→ Exercise objective: The full set of entries must be copied exactly.

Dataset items
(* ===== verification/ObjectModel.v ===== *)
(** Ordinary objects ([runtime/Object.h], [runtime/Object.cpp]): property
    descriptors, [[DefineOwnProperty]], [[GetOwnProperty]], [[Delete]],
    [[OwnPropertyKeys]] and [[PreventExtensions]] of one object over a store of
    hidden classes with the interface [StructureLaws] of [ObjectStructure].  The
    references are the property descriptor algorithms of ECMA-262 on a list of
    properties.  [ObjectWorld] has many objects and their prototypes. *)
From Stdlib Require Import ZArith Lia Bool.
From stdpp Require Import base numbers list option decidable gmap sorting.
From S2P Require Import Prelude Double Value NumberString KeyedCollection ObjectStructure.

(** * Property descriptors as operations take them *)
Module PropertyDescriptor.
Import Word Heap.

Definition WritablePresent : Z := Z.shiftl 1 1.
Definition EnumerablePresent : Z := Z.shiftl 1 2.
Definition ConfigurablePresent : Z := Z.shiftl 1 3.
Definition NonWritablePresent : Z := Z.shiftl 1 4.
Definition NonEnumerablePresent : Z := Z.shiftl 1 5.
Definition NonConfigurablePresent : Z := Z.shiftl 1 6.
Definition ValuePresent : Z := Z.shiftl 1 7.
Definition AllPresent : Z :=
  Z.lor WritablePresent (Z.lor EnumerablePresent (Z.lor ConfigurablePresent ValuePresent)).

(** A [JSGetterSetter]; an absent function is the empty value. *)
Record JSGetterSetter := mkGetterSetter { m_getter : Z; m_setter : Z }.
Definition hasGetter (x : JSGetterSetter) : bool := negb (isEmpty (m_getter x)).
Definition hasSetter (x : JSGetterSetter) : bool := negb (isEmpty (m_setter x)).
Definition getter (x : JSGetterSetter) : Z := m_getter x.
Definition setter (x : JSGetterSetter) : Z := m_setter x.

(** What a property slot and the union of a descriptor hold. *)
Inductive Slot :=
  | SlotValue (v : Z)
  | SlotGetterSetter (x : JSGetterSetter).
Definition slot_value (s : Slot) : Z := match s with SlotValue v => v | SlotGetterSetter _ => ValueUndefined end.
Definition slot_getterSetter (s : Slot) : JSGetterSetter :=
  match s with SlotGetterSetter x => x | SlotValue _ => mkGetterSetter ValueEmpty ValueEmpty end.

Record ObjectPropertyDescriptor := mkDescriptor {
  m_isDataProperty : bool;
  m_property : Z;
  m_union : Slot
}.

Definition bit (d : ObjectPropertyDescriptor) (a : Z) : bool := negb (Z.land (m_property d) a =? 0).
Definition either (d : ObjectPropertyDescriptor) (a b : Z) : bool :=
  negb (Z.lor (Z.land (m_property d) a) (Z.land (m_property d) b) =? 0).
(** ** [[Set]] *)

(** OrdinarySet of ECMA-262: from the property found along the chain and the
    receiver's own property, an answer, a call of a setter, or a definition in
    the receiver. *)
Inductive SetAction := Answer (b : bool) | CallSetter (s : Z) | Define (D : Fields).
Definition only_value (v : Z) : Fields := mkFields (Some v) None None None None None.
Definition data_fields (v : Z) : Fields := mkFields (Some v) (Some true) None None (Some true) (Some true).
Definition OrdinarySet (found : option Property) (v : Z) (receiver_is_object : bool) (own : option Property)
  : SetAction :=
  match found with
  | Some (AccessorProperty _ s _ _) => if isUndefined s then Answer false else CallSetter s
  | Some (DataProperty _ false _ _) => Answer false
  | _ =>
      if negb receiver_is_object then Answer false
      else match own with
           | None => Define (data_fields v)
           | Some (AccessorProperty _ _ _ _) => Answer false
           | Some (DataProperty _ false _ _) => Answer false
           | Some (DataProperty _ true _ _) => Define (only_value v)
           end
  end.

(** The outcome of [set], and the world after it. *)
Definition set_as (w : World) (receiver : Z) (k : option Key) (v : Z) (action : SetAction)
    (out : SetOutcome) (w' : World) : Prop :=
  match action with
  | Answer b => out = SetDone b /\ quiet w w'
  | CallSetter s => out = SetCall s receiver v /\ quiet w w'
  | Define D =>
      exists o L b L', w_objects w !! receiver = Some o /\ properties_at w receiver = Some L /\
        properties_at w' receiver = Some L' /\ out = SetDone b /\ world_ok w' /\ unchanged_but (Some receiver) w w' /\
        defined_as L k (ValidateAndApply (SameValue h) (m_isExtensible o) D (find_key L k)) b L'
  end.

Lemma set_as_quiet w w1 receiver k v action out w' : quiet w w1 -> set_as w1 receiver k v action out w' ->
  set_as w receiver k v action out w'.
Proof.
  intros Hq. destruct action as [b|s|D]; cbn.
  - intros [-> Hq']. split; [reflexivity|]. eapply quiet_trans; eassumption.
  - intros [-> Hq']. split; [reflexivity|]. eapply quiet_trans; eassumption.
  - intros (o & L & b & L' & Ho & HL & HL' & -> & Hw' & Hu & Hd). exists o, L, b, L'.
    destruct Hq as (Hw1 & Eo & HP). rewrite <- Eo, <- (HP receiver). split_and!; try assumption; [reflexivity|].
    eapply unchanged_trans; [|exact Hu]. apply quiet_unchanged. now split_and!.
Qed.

→ Answer box:
(* ===== verification/ObjectModel.v ===== *)
(** Ordinary objects ([runtime/Object.h], [runtime/Object.cpp]): property
    descriptors, [[DefineOwnProperty]], [[GetOwnProperty]], [[Delete]],
    [[OwnPropertyKeys]] and [[PreventExtensions]] of one object over a store of
    hidden classes with the interface [StructureLaws] of [ObjectStructure].  The
    references are the property descriptor algorithms of ECMA-262 on a list of
    properties.  [ObjectWorld] has many objects and their prototypes. *)
From Stdlib Require Import ZArith Lia Bool.
From stdpp Require Import base numbers list option decidable gmap sorting.
From S2P Require Import Prelude Double Value NumberString KeyedCollection ObjectStructure.

(** * Property descriptors as operations take them *)
Module PropertyDescriptor.
Import Word Heap.

Definition WritablePresent : Z := Z.shiftl 1 1.
Definition EnumerablePresent : Z := Z.shiftl 1 2.
Definition ConfigurablePresent : Z := Z.shiftl 1 3.
Definition NonWritablePresent : Z := Z.shiftl 1 4.
Definition NonEnumerablePresent : Z := Z.shiftl 1 5.
Definition NonConfigurablePresent : Z := Z.shiftl 1 6.
Definition ValuePresent : Z := Z.shiftl 1 7.
Definition AllPresent : Z :=
  Z.lor WritablePresent (Z.lor EnumerablePresent (Z.lor ConfigurablePresent ValuePresent)).

(** A [JSGetterSetter]; an absent function is the empty value. *)
Record JSGetterSetter := mkGetterSetter { m_getter : Z; m_setter : Z }.
Definition hasGetter (x : JSGetterSetter) : bool := negb (isEmpty (m_getter x)).
Definition hasSetter (x : JSGetterSetter) : bool := negb (isEmpty (m_setter x)).
Definition getter (x : JSGetterSetter) : Z := m_getter x.
Definition setter (x : JSGetterSetter) : Z := m_setter x.

(** What a property slot and the union of a descriptor hold. *)
Inductive Slot :=
  | SlotValue (v : Z)
  | SlotGetterSetter (x : JSGetterSetter).
Definition slot_value (s : Slot) : Z := match s with SlotValue v => v | SlotGetterSetter _ => ValueUndefined end.
Definition slot_getterSetter (s : Slot) : JSGetterSetter :=
  match s with SlotGetterSetter x => x | SlotValue _ => mkGetterSetter ValueEmpty ValueEmpty end.

Record ObjectPropertyDescriptor := mkDescriptor {
  m_isDataProperty : bool;
  m_property : Z;
  m_union : Slot
}.

Definition bit (d : ObjectPropertyDescriptor) (a : Z) : bool := negb (Z.land (m_property d) a =? 0).
Definition either (d : ObjectPropertyDescriptor) (a b : Z) : bool :=
  negb (Z.lor (Z.land (m_property d) a) (Z.land (m_property d) b) =? 0).
(** ** [[Set]] *)

(** OrdinarySet of ECMA-262: from the property found along the chain and the
    receiver's own property, an answer, a call of a setter, or a definition in
    the receiver. *)
Inductive SetAction := Answer (b : bool) | CallSetter (s : Z) | Define (D : Fields).
Definition only_value (v : Z) : Fields := mkFields (Some v) None None None None None.
Definition data_fields (v : Z) : Fields := mkFields (Some v) (Some true) None None (Some true) (Some true).
Definition OrdinarySet (found : option Property) (v : Z) (receiver_is_object : bool) (own : option Property)
  : SetAction :=
  match found with
  | Some (AccessorProperty _ s _ _) => if isUndefined s then Answer false else CallSetter s
  | Some (DataProperty _ false _ _) => Answer false
  | _ =>
      if negb receiver_is_object then Answer false
      else match own with
           | None => Define (data_fields v)
           | Some (AccessorProperty _ _ _ _) => Answer false
           | Some (DataProperty _ false _ _) => Answer false
           | Some (DataProperty _ true _ _) => Define (only_value v)
           end
  end.

(** The outcome of [set], and the world after it. *)
Definition set_as (w : World) (receiver : Z) (k : option Key) (v : Z) (action : SetAction)
    (out : SetOutcome) (w' : World) : Prop :=
  match action with
  | Answer b => out = SetDone b /\ quiet w w'
  | CallSetter s => out = SetCall s receiver v /\ quiet w w'
  | Define D =>
      exists o L b L', w_objects w !! receiver = Some o /\ properties_at w receiver = Some L /\
        properties_at w' receiver = Some L' /\ out = SetDone b /\ world_ok w' /\ unchanged_but (Some receiver) w w' /\
        defined_as L k (ValidateAndApply (SameValue h) (m_isExtensible o) D (find_key L k)) b L'
  end.

Lemma set_as_quiet w w1 receiver k v action out w' : quiet w w1 -> set_as w1 receiver k v action out w' ->
  set_as w receiver k v action out w'.
Proof.
  intros Hq. destruct action as [b|s|D]; cbn.
  - intros [-> Hq']. split; [reflexivity|]. eapply quiet_trans; eassumption.
  - intros [-> Hq']. split; [reflexivity|]. eapply quiet_trans; eassumption.
  - intros (o & L & b & L' & Ho & HL & HL' & -> & Hw' & Hu & Hd). exists o, L, b, L'.
    destruct Hq as (Hw1 & Eo & HP). rewrite <- Eo, <- (HP receiver). split_and!; try assumption; [reflexivity|].
    eapply unchanged_trans; [|exact Hu]. apply quiet_unchanged. now split_and!.
Qed.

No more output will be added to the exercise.